Early diagnosis of bronchiolitis obliterans syndrome diagnosis after lung transplantation using functional respiratory imaging (FRI)

2016 
Background: Chronic lung allograft dysfunction after lung transplantation (LTx) manifests as a sustained decline in FEV1, which heralds the onset of bronchiolitis obliterans syndrome (BOS). Identifying regional disease in the lungs could lead to earlier diagnosis of BOS and potentially improved outcomes. We have shown that Functional Respiratory Imaging (FRI) can assess post LTx changes in lung structure and function that correlate with onset of BOS. Methods: Paired inspiratory-expiratory CT scans of 29 LTx patients (22 BOS and 7 non BOS) were analyzed. All patients experienced a reduction in FEV1>10% compared to baseline (BOS 0-p). Differences between the two groups were analyzed for lung function and FRI parameters. Results: A significant increase in transplanted lung volume derived from the expiratory HRCT scans was observed in the subjects diagnosed with BOS compared to the non-BOS patients.
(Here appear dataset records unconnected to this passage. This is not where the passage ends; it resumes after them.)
(** ** What a returned Page tells *)

(** X1.  When [Load] returns a nil error, the engine has answered its
    request with a status of at most 299, the body has decoded to an
    envelope with a number at hits.total.value, and the TotalCount of the
    Page is that number converted to int64. *)
Theorem Load_nil_error_inv (c : Client) (index : string) (from size : Z)
    (cursor : float64) (w w' : World) (sr : SearchResult) :
  Load c index from size cursor w = (Ret (sr, None), w') ->
  exists res r f,
    Receives c index from size cursor w res r /\
    StatusCode res <= 299 /\
    hits_total_value r = Some (Float64 f) /\
    TotalCount sr = int64_of_float64 f.
Proof.
  intros HL. apply Load_ok_inv in HL as (res & r & w1 & w2 & Hr & Hres).
  apply Load_result_inv in Hres as (f & Hf & Hcases).
  exists res, r, f. split; [done|]. split.
  - destruct Hr as (buf & _ & _ & Hok & _). unfold IsError in Hok.
    by apply Z.ltb_ge in Hok.
  - split; [done|].
    destruct Hcases as [[Hz ->]|(Hnz & hits & _ & Hrun)]; [by rewrite Hz|].
    by apply rangeHits_inv in Hrun as [-> _].
Qed.

(** X2.  A Page that comes back with a cursor other than zero is complete:
    every entry of hits.hits has been decoded, the documents of the Page are
    these, in order, and the cursor is the sort key of the last entry. *)
Theorem Load_nonzero_cursor_complete (c : Client) (index : string)
    (from size : Z) (cursor : float64) (w w' : World) (sr : SearchResult) :
  Load c index from size cursor w = (Ret (sr, None), w') ->
  f64_neq (LastSort sr) f64_zero = true ->
  exists res r hits sds,
    Receives c index from size cursor w res r /\
    hits_hits r = Some (Slice hits) /\
    HitsDecode hits sds /\
    Users sr = snd <$> sds /\
    last (fst <$> sds) = Some (LastSort sr).
Proof.
  intros HL Hnz. apply Load_ok_inv in HL as (res & r & w1 & w2 & Hr & Hres).
  apply Load_result_inv in Hres as (f & Hf & Hcases).
  destruct Hcases as [[_ ->]|(_ & hits & Hh & Hrun)]; [discriminate|].
  apply rangeHits_inv in Hrun as (_ & Hcases).
  destruct Hcases as [(sds & Hd & Hu & Hl)|(? & ? & ? & ? & _ & _ & _ & _ & Hl)];
    [|rewrite Hl in Hnz; discriminate].
  exists res, r, hits, sds. repeat split; try done.
  destruct (last (fst <$> sds)) as [s|]; cbn in Hl; [by rewrite Hl|].
  rewrite Hl in Hnz. discriminate.
Qed.

(** X3.  When every entry of hits.hits decodes and the total is not zero,
    the Page holds the decoded documents of all entries, in the order of
    hits.hits, with the envelope's total. *)
Theorem Load_full_page_documents (c : Client) (index : string)
    (from size : Z) (cursor : float64) (w : World) (res : Response)
    (r : gmap string any) (f : float64) (hits : list any)
    (sds : list (float64 * User)) :
  Receives c index from size cursor w res r ->
  hits_total_value r = Some (Float64 f) ->
  int64_of_float64 f <> 0 ->
  hits_hits r = Some (Slice hits) ->
  HitsDecode hits sds ->
  fst (Load c index from size cursor w)
  = Ret ({| Users := snd <$> sds; TotalCount := int64_of_float64 f;
            LastSort := default f64_zero (last (fst <$> sds)) |}, None).
Proof.
  intros Hr Ht Hnz Hh Hd.
  apply (Load_receives_ret _ _ _ _ _ _ _ _ _ Hr). intros w1.
  rewrite (Load_result_hits _ _ _ _ Ht Hnz Hh).
  by rewrite (rangeHits_all _ _ _ Hd).
Qed.

(** X4.  An envelope that reports a total other than zero but has no entry
    in hits.hits (a page past the end of the data) gives a Page without
    documents, with that total and with the cursor 0; a call of [Load] with
    that cursor is an offset request again. *)
Theorem Load_empty_hits_resets_cursor (c : Client) (index : string)
    (from size : Z) (cursor : float64) (w : World) (res : Response)
    (r : gmap string any) (f : float64) :
  Receives c index from size cursor w res r ->
  hits_total_value r = Some (Float64 f) ->
  int64_of_float64 f <> 0 ->
  hits_hits r = Some (Slice []) ->
  exists sr,
    fst (Load c index from size cursor w) = Ret (sr, None) /\
    Users sr = [] /\
    TotalCount sr = int64_of_float64 f /\
    LastSort sr = f64_zero /\
    forall c' index' from' size' buf,
      WithFrom (LoadRequest c' index' from' size' (LastSort sr) buf)
      = Some from'.
Proof.
  intros Hr Ht Hnz Hh. eexists. split.
  - apply (Load_receives_ret _ _ _ _ _ _ _ _ _ Hr). intros w1.
    by rewrite (Load_result_hits _ _ _ _ Ht Hnz Hh).
  - done.
Qed.

Lemma rangeHits_malformed (totalCnt : Z) (pre : list any)
    (sds : list (float64 * User)) (v : any) (post : list any) :
  HitsDecode pre sds ->
  (forall s d, ~ HitDecodes v s d) ->
  ~ HitFails v ->
  forall docs lastSort w,
    exists msg,
      fst (rangeHits totalCnt (pre ++ v :: post) docs lastSort w) = Panic msg.
Proof.
  intros Hpre Hnd Hnf.
  induction Hpre as [|x [s d] pre sds Hx _ IH]; intros docs lastSort w.
  - rewrite app_nil_l.
    destruct (rangeHits_outcome totalCnt (v :: post) docs lastSort w)
      as [[sr Hsr]|Hpanic]; [|done].
    destruct (rangeHits totalCnt (v :: post) docs lastSort w) as [o w'] eqn:Hrun.
    cbn [fst] in Hsr. subst o.
    apply rangeHits_cons_inv in Hrun as [(s & d & Hv & _)|[Hv _]].
    + by destruct (Hnd s d).
    + by destruct Hnf.
  - rewrite <- app_comm_cons, (rangeHits_step _ _ _ _ _ _ _ _ Hx). apply IH.
Qed.

(** X5.  With a total other than zero, an entry of hits.hits that neither
    decodes nor fails in its [_source] (it is no object, or has no sort
    array starting with a number, or no [_source] object) makes [Load]
    panic: no Page comes back, and the documents decoded before that entry
    are lost. *)
Theorem Load_malformed_hit_panics (c : Client) (index : string)
    (from size : Z) (cursor : float64) (w : World) (res : Response)
    (r : gmap string any) (f : float64) (pre : list any) (v : any)
    (post : list any) (sds : list (float64 * User)) :
  Receives c index from size cursor w res r ->
  hits_total_value r = Some (Float64 f) ->
  int64_of_float64 f <> 0 ->
  hits_hits r = Some (Slice (pre ++ v :: post)) ->
  HitsDecode pre sds ->
  (forall s d, ~ HitDecodes v s d) ->
  ~ HitFails v ->
  exists msg, fst (Load c index from size cursor w) = Panic msg.
Proof.
  intros Hr Ht Hnz Hh Hpre Hnd Hnf.
  apply (Load_receives_panic _ _ _ _ _ _ _ _ Hr). intros w1.
  rewrite (Load_result_hits _ _ _ _ Ht Hnz Hh).
  by apply (rangeHits_malformed _ _ sds).
Qed.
On the other hand, the FEV1 change between the two groups was not statistically different. Conclusion: FRI could differentiate early BOS from non-BOS in LTx patients, whereas FEV1 could not. An increase in FRC volume of the transplanted lung in the BOS group is likely a consequence of progressive airflow obstruction which characterizes this disease. These results suggest that FRI can be a potential biomarker to assist in early BOS diagnosis, and may be more sensitive than FEV1.